You enter "12345678901234" in a phone field. The UI accepts it. But the database column is INT (max ~2 billion). The value gets silently truncated or causes an overflow error. This is why data types matter. Every column has a type, and that type defines what it can hold. As a tester, knowing data types helps you find boundary bugs.
| Type | What It Stores | Max Value / Size | QA Test Ideas |
|---|---|---|---|
| INT | Whole numbers | ~2.1 billion | Try values > 2147483647 |
| BIGINT | Large whole numbers | ~9.2 quintillion | For IDs that grow fast |
| DECIMAL(10,2) | Exact numbers | 99999999.99 | Test financial amounts |
| VARCHAR(n) | Text up to n chars | Defined by n | Enter n+1 characters |
| TEXT | Long text (no limit) | ~65K to 4GB | Paste a huge paragraph |
| DATE | Date only | 9999-12-31 | Try Feb 29, year 0000 |
| DATETIME | Date + time | 9999-12-31 23:59:59 | Test timezone edge cases |
| BOOLEAN | True/False | true or false | What happens with NULL? |
| JSON/JSONB | Structured data | Varies | Malformed JSON, nested depth |
-- Check the data types of all columns in a table (MySQL)
DESCRIBE users;
-- Check data types (PostgreSQL)
SELECT column_name, data_type, character_maximum_length,
is_nullable, column_default
FROM information_schema.columns
WHERE table_name = 'users'
ORDER BY ordinal_position;
-- Find columns that might have wrong types
-- (e.g., phone stored as INT instead of VARCHAR)
SELECT column_name, data_type
FROM information_schema.columns
WHERE table_name = 'users'
AND column_name IN ('phone', 'zip_code', 'account_number')
AND data_type IN ('int', 'integer', 'bigint');Phone numbers, zip codes, and account numbers should always be VARCHAR, never INT. Leading zeros get stripped from integers — zip code "07001" becomes 7001. This is a common bug worth checking.
Q: What is the difference between CHAR, VARCHAR, and TEXT?
A: CHAR(10) always uses 10 bytes, even if you store "Hi" — it pads with spaces. VARCHAR(10) uses only what is needed — "Hi" uses 2 bytes. TEXT has no defined limit and is for long content.
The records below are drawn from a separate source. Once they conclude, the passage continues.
(** X2: the slug is empty exactly when no ASCII character is left of the
    NFKD form of the text; a text of punctuation only gets a hyphen, not the
    empty slug. *)
Theorem slugify_empty_iff (t : text) :
  slugify nfkd t = [] <-> encode_ascii_ignore (nfkd t) = [].
Proof.
  unfold slugify, re_sub_nonword, normalize, decode_ascii, lower. split.
  - intros Hslug. apply re_sub_scan_nil in Hslug.
    destruct (encode_ascii_ignore (nfkd t)); [reflexivity | discriminate].
  - intros ->. reflexivity.
Qed.

(** X3: [slugify] loses no letter and no digit: the letters and digits of the
    slug are the ASCII letters and digits of the NFKD form of the text,
    lowercased, in their order. *)
Theorem slugify_keeps_alnum (t : text) :
  filter is_slug_alnum (slugify nfkd t) = lower (filter is_alnum (nfkd t)).
Proof.
  unfold slugify, re_sub_nonword, normalize, decode_ascii.
  rewrite re_sub_scan_alnum, lower_filter_alnum, filter_alnum_ascii.
  reflexivity.
Qed.

Section AsciiFixedFurther.

Hypothesis nfkd_ascii :
  forall s, Forall (fun c => is_ascii c = true) s -> nfkd s = s.

Lemma normalize_ascii_text (s : text) :
  Forall (fun c => is_ascii c = true) s -> normalize nfkd s = lower s.
Proof.
  intros Hs. unfold normalize, decode_ascii.
  rewrite (nfkd_ascii s Hs), (encode_ascii_ignore_id s Hs). reflexivity.
Qed.

(** X4: the texts [slugify] returns unchanged are exactly the texts made of
    characters of [a-z0-9-] without two hyphens in a row. *)
Theorem slugify_fixed_points (s : text) :
  slugify nfkd s = s
  <-> (Forall (fun c => is_slug_char c = true) s
       /\ no_double_hyphen s = true).
Proof.
  split.
  - intros Hfix. rewrite <- Hfix. split.
    + apply slugify_slug_chars.
    + unfold slugify, re_sub_nonword. apply re_sub_scan_hyphens.
  - intros [Hchars Hndh]. unfold slugify, re_sub_nonword.
    rewrite (normalize_slug nfkd nfkd_ascii s Hchars).
    apply re_sub_scan_fixed; assumption.
Qed.

(** X5: on ASCII titles the slug ignores case and does not tell one
    separator run from another: two titles whose parts agree up to case, and
    are split by any non-empty runs of characters outside [A-Za-z0-9], get the
    same slug. *)
Theorem slugify_case_and_separators (a a' b b' run run' : text) :
  Forall (fun c => is_ascii c = true) a ->
  Forall (fun c => is_ascii c = true) a' ->
  Forall (fun c => is_ascii c = true) b ->
  Forall (fun c => is_ascii c = true) b' ->
  Forall (fun c => is_ascii c = true /\ is_nonword_or_underscore c = true) run ->
  Forall (fun c => is_ascii c = true /\ is_nonword_or_underscore c = true) run' ->
  run <> [] -> run' <> [] ->
  lower a = lower a' -> lower b = lower b' ->
  slugify nfkd (a ++ run ++ b) = slugify nfkd (a' ++ run' ++ b').
Proof.
  intros Ha Ha' Hb Hb' Hrun Hrun' Hne Hne' Hla Hlb.
  assert (Hsep : forall r,
             Forall (fun c => is_ascii c = true
                              /\ is_nonword_or_underscore c = true) r ->
             Forall (fun c => is_ascii c = true) r
             /\ Forall (fun c => is_nonword_or_underscore c = true) r).
  { intros r Hr. split; (eapply Forall_impl; [|exact Hr]); cbv beta; tauto. }
  destruct (Hsep run Hrun) as [Hrun_ascii Hrun_sep].
  destruct (Hsep run' Hrun') as [Hrun_ascii' Hrun_sep'].
  unfold slugify, re_sub_nonword.
  rewrite !normalize_ascii_text
    by (repeat (apply Forall_app; split); assumption).
  unfold lower in *. rewrite !map_app.
  fold (lower run). fold (lower run').
  rewrite (lower_separators run Hrun_sep), (lower_separators run' Hrun_sep').
  rewrite (re_sub_scan_run _ run _ Hne Hrun_sep).
  rewrite (re_sub_scan_run _ run' _ Hne' Hrun_sep').
  rewrite Hla, Hlb. reflexivity.
Qed.

(** X6: a title of words of ASCII letters and digits, joined by a non-empty
    ASCII separator free of letters and digits, gets the lowercased words
    joined by single hyphens; with at least one word that slug matches
    [^[a-z0-9]+(-[a-z0-9]+)*$]. *)
Theorem slugify_joined_words (sep : text) (words : list text) :
  sep <> [] ->
  Forall (fun c => is_ascii c = true /\ is_nonword_or_underscore c = true) sep ->
  Forall is_alnum_word words ->
  slugify nfkd (join sep words) = join [hyphen] (map lower words)
  /\ (words <> [] -> slug_regex (slugify nfkd (join sep words)) = true).
Proof.
  intros Hne Hsep Hwords.
  assert (Hsep_ascii : Forall (fun c => is_ascii c = true) sep).
  { eapply Forall_impl; [|exact Hsep]. cbv beta. tauto. }
  assert (Hsep_class : Forall (fun c => is_nonword_or_underscore c = true) sep).
  { eapply Forall_impl; [|exact Hsep]. cbv beta. tauto. }
  assert (Hlowered :
            Forall (fun w => w <> []
                             /\ Forall (fun c => is_slug_alnum c = true) w)
              (map lower words)).
  { apply Forall_forall. intros w Hw. apply in_map_iff in Hw.
    destruct Hw as [w0 [<- Hw0]].
    rewrite Forall_forall in Hwords. destruct (Hwords w0 Hw0) as [Hw0ne Hw0a].
    split.
    - destruct w0; [contradiction | discriminate].
    - unfold lower. apply Forall_forall. intros c Hc.
      apply in_map_iff in Hc. destruct Hc as [d [<- Hd]].
      rewrite Forall_forall in Hw0a. apply alnum_lower_slug_alnum, Hw0a, Hd. }
  assert (Hslug : slugify nfkd (join sep words)
                  = join [hyphen] (map lower words)).
  { unfold slugify, re_sub_nonword.
    rewrite normalize_ascii_text.
    - rewrite lower_join, (lower_separators sep Hsep_class).
      apply re_sub_scan_join; assumption.
    - apply join_ascii; [exact Hsep_ascii|].
      eapply Forall_impl; [|exact Hwords].
      intros w [_ Hw]. eapply Forall_impl; [|exact Hw].
      intros c. apply alnum_ascii. }
  split; [exact Hslug|].
  intros Hwne. rewrite Hslug. unfold slug_regex.
  apply slug_regex_join; [exact Hlowered|].
  destruct words; [contradiction | discriminate].
Qed.
(** X11.  The complement mode of the collectors: the references found
    for a list of names under [complement] are those of all functions
    outside the blacklist (the complement of the empty list) that the
    direct search for the same list does not find, and likewise for a
    list of addresses. *)
Theorem collect_complement_partition self sec :
  (∀ symbol_list w,
     w ∈ collect_symbols_by_name iter_symbols self sec symbol_list true ↔
     w ∈ collect_symbols_by_name iter_symbols self sec [] true
     ∧ w ∉ collect_symbols_by_name iter_symbols self sec symbol_list false)
  ∧ (∀ address_list w,
       w ∈ collect_symbols_by_address iter_symbols self sec address_list true ↔
       w ∈ collect_symbols_by_address iter_symbols self sec [] true
       ∧ w ∉ collect_symbols_by_address iter_symbols self sec address_list false).
Proof.
  split.
  - intros symbol_list w. unfold collect_symbols_by_name.
    apply (collect_complement_gen _ _ _ _ (λ w, bool_decide (sym_name w ∈ symbol_list)));
      [done|]. intros s. apply bool_decide_eq_false_2. by intros ?%elem_of_nil.
  - intros address_list w. unfold collect_symbols_by_address.
    apply (collect_complement_gen _ _ _ _ (λ w, bool_decide (sym_value w ∈ address_list)));
      [done|]. intros s. apply bool_decide_eq_false_2. by intros ?%elem_of_nil.
Qed.

End collect_and_remove.

Lemma collect_then_remove_not_stale_witness :
  ∃ self1,
    Collector.collect_symbols_in_dynsym Examples.small_iter_symbols Examples.small_lib
      (Some ["foo"%string]) None false = Py.Ok self1
    ∧ collection_dynsym self1 = [Examples.foo_ref]
    ∧ Editor.remove_symbols_from_dynsym Examples.no_offsets Examples.small_iter_symbols
        Examples.no_relocations Examples.six_chains Examples.gnu_params
        Examples.no_version_fields self1 true ≠ Py.Raise Py.StaleCollection.
Proof.
  destruct (Collector.collect_symbols_in_dynsym Examples.small_iter_symbols
              Examples.small_lib (Some ["foo"%string]) None false) as [self1|] eqn:H;
    [|vm_compute in H; discriminate H].
  exists self1. split; [reflexivity|]. split.
  - vm_compute in H. injection H as <-. reflexivity.
  - apply (proj1 (collect_then_remove_not_stale Examples.no_offsets
                    Examples.small_iter_symbols Examples.no_relocations Examples.six_chains
                    Examples.gnu_params Examples.no_version_fields Examples.small_lib
                    (Some ["foo"%string]) None false true) self1 H).
Defined.

Lemma collect_complement_partition_witness :
  mkSymbolWrapper "bar" 3 11 48 8 0
  ∈ Collector.collect_symbols_by_name Examples.small_iter_symbols Examples.small_lib
      (mkSectionWrapper 0 3 0) ["foo"%string] true.
Proof.
  apply (proj1 (collect_complement_partition Examples.small_iter_symbols Examples.small_lib
                  (mkSectionWrapper 0 3 0)) ["foo"%string]).
  split.
  - assert (E : Collector.collect_symbols_by_name Examples.small_iter_symbols
                  Examples.small_lib (mkSectionWrapper 0 3 0) [] true
                = [Examples.foo_ref; mkSymbolWrapper "bar" 3 11 48 8 0])
      by (vm_compute; reflexivity).
    rewrite E. right. left.
  - assert (E : Collector.collect_symbols_by_name Examples.small_iter_symbols
                  Examples.small_lib (mkSectionWrapper 0 3 0) ["foo"%string] false
                = [Examples.foo_ref])
      by (vm_compute; reflexivity).
    rewrite E. intros Hin. apply list_elem_of_singleton in Hin. discriminate Hin.
Defined.

(** ** The address dictionaries and the order of iteration *)

Section address_dictionaries.
Import KeepList Stats.

Lemma foldl_add_local_function_map locals : ∀ base : gmap Z Z,
  NoDup locals.*1 →
  foldl add_local_function base locals = list_to_map locals ∪ base.
Proof.
  induction locals as [|[k v] locals IH]; intros base Hnd.
  { simpl. by rewrite (left_id_L ∅ (∪)). }
  cbn [fmap list_fmap fst] in Hnd. apply NoDup_cons in Hnd as [Hk Hnd].
  cbn [foldl]. rewrite list_to_map_cons, IH by done. unfold add_local_function.
  cbn [fst snd].
  apply map_eq. intros a. rewrite !lookup_union.
  destruct (decide (k = a)) as [<-|Ha].
  - rewrite !lookup_insert_eq.
    assert (Hnone : (list_to_map locals : gmap Z Z) !! k = None).
    { by apply not_elem_of_list_to_map_1. }
    rewrite Hnone. by destruct (base !! k).
  - by rewrite !lookup_insert_ne.
Qed.

(** X12.  [get_function_addresses] does not depend on the order in which
    the set [local_functions] is iterated, as long as no two local
    functions start at the same address. *)
Theorem get_function_addresses_order collection_dynsym local_functions local_functions' :
  local_functions ≡ₚ local_functions' →
  NoDup local_functions.*1 →
  get_function_addresses collection_dynsym local_functions
  = get_function_addresses collection_dynsym local_functions'.
Proof.
  intros Hp Hnd. unfold get_function_addresses, addr_dict_of.
  assert (Hnd' : NoDup local_functions'.*1) by (by rewrite <- Hp).
  rewrite !foldl_add_local_function_map by done.
  by rewrite (list_to_map_proper _ _ Hnd Hp).
Qed.

Lemma foldr_max_init i v l : foldr Z.max (Z.max i v) l = Z.max v (foldr Z.max i l).
Proof. induction l as [|x l IH]; simpl; [lia|]. rewrite IH. lia. Qed.

Lemma fold_sizes_cons o v sizes :
  fold_sizes (Some (Z.max (default 0 o) v)) sizes = fold_sizes o (v :: sizes).
Proof.
  unfold fold_sizes. destruct sizes as [|x sizes]; cbn [default foldr id].
  - f_equal. lia.
  - f_equal. rewrite foldr_max_init. lia.
Qed.

Lemma foldl_add_local_lookup locals : ∀ (d : gmap Z Z) a,
  foldl add_local d locals !! a = fold_sizes (d !! a) (local_sizes_at a locals).
Proof.
  induction locals as [|[k v] locals IH]; intros d a; [done|].
  cbn [foldl]. rewrite IH. unfold add_local, local_sizes_at. cbn [fst snd].
  rewrite lookup_insert. case_decide as Hk.
  - subst k. rewrite filter_cons_True by done. rewrite fmap_cons. cbn [snd].
    apply fold_sizes_cons.
  - by rewrite filter_cons_False by done.
Qed.

Lemma foldl_add_global_lookup collection : ∀ (d : gmap Z Z) a,
  foldl add_global d collection !! a = fold_sizes (d !! a) (global_sizes_at a collection).
Proof.
  induction collection as [|x collection IH]; intros d a; [done|].
  cbn [foldl]. rewrite IH. unfold add_global, global_sizes_at, counted.
  destruct (Z.eqb_spec (sym_value x) 0) as [Hv|Hv];
    [destruct (Z.eqb_spec (sym_size x) 0) as [Hs|Hs]|]; cbn [andb].
  - rewrite filter_cons_False; [done|]. intros [Hc _]. by apply Hc.
  - rewrite lookup_insert. case_decide as Hk.
    + rewrite filter_cons_True by (split; [lia|done]). rewrite fmap_cons.
      rewrite Hk. apply fold_sizes_cons.
    + rewrite filter_cons_False; [done|]. intros [_ ?]. done.
  - rewrite lookup_insert. case_decide as Hk.
    + rewrite filter_cons_True by (split; [lia|done]). rewrite fmap_cons.
      rewrite Hk. apply fold_sizes_cons.
    + rewrite filter_cons_False; [done|]. intros [_ ?]. done.
Qed.

Lemma get_size_dicts_lookup self a :
  (get_size_dicts self).1 !! a = largest (global_sizes_at a (collection_dynsym self))
  ∧ (get_size_dicts self).2 !! a = largest (local_sizes_at a (local_functions self)).
Proof.
  unfold get_size_dicts. cbn [fst snd].
  rewrite foldl_add_global_lookup, foldl_add_local_lookup, lookup_empty. done.
Qed.

(** X13.  [get_size_dicts]: each dictionary holds, for an address, the
    largest of 0 and the sizes given for that address (by the collected
    references other than those with address 0 and size 0, respectively
    by the local functions), and has no entry for an address without a
    size. *)
Theorem get_size_dicts_largest self a :
  (get_size_dicts self).1 !! a = largest (global_sizes_at a (collection_dynsym self))
  ∧ (get_size_dicts self).2 !! a = largest (local_sizes_at a (local_functions self)).
Proof. apply get_size_dicts_lookup. Qed.

Lemma largest_perm sizes sizes' : sizes ≡ₚ sizes' → largest sizes = largest sizes'.
Proof.
  intros Hp. unfold largest.
  assert (Hmax : foldr Z.max 0 sizes = foldr Z.max 0 sizes').
  { clear -Hp. induction Hp as [|x l l' Hp IH|x y l|l1 l2 l3 H1 IH1 H2 IH2]; simpl;
      [done|by rewrite IH|lia|congruence]. }
  destruct sizes as [|x sizes], sizes' as [|y sizes']; [done| | |by rewrite Hmax].
  - by apply Permutation_nil_cons in Hp.
  - symmetry in Hp. by apply Permutation_nil_cons in Hp.
Qed.

(** X14.  [get_removed_bytes] does not depend on the order of the
    collection nor on the order in which the set [local_functions] is
    iterated. *)
Theorem get_removed_bytes_order self self' :
  collection_dynsym self ≡ₚ collection_dynsym self' →
  local_functions self ≡ₚ local_functions self' →
  get_removed_bytes self = get_removed_bytes self'.
Proof.
  intros Hc Hl. unfold get_removed_bytes.
  assert (Hg : (get_size_dicts self).1 = (get_size_dicts self').1).
  { apply map_eq. intros a.
    rewrite (proj1 (get_size_dicts_lookup self a)), (proj1 (get_size_dicts_lookup self' a)).
    apply largest_perm. unfold global_sizes_at. by rewrite Hc. }
  assert (Hlo : (get_size_dicts self).2 = (get_size_dicts self').2).
  { apply map_eq. intros a.
    rewrite (proj2 (get_size_dicts_lookup self a)), (proj2 (get_size_dicts_lookup self' a)).
    apply largest_perm. unfold local_sizes_at. by rewrite Hl. }
  destruct (get_size_dicts self) as [g l], (get_size_dicts self') as [g' l'].
  cbn [fst snd] in Hg, Hlo. by subst.
Qed.

End address_dictionaries.

Lemma get_function_addresses_order_witness :
  KeepList.get_function_addresses [Examples.foo_ref] [(100, 5); (200, 7)]
  = KeepList.get_function_addresses [Examples.foo_ref] [(200, 7); (100, 5)].
Proof.
  apply (get_function_addresses_order [Examples.foo_ref] [(100, 5); (200, 7)]
           [(200, 7); (100, 5)]).
  - apply Permutation_swap.
  - apply (bool_decide_eq_true_1 (NoDup _)). vm_compute. reflexivity.
Defined.

Lemma get_removed_bytes_order_witness :
  Stats.get_removed_bytes
    (set_collection_dynsym [Examples.foo_ref; Examples.bar_ref] Examples.local_lib)
  = Stats.get_removed_bytes
      (set_collection_dynsym [Examples.bar_ref; Examples.foo_ref] Examples.local_lib).
Proof.
  apply (get_removed_bytes_order
           (set_collection_dynsym [Examples.foo_ref; Examples.bar_ref] Examples.local_lib)
           (set_collection_dynsym [Examples.bar_ref; Examples.foo_ref] Examples.local_lib)).
  - apply Permutation_swap.
  - reflexivity.
Defined.

(** ** [fixup_function_ranges] *)

Section fixup.
Import KeepList Stats.

Lemma fix_size_spec ranges symbol :
  sym_name (fix_size ranges symbol) = sym_name symbol
  ∧ sym_index (fix_size ranges symbol) = sym_index symbol
  ∧ sym_name_offset (fix_size ranges symbol) = sym_name_offset symbol
  ∧ sym_value (fix_size ranges symbol) = sym_value symbol
  ∧ sym_sec_version (fix_size ranges symbol) = sym_sec_version symbol
  ∧ sym_size (fix_size ranges symbol)
    = default (sym_size symbol) (ranges !! sym_value symbol).
Proof.
  unfold fix_size. destruct (ranges !! sym_value symbol) as [new_size|]; [|done].
  destruct (Z.eqb_spec new_size (sym_size symbol)) as [->|]; done.
Qed.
Use CHAR for fixed-length codes (country codes, state codes). Use VARCHAR for names, emails. Use TEXT for descriptions, comments. As a tester, test that VARCHAR limits are enforced and that CHAR padding does not cause comparison bugs.
Key Point: Every column has a data type that limits what it can store. Testing boundaries of those types finds truncation, overflow, and format bugs.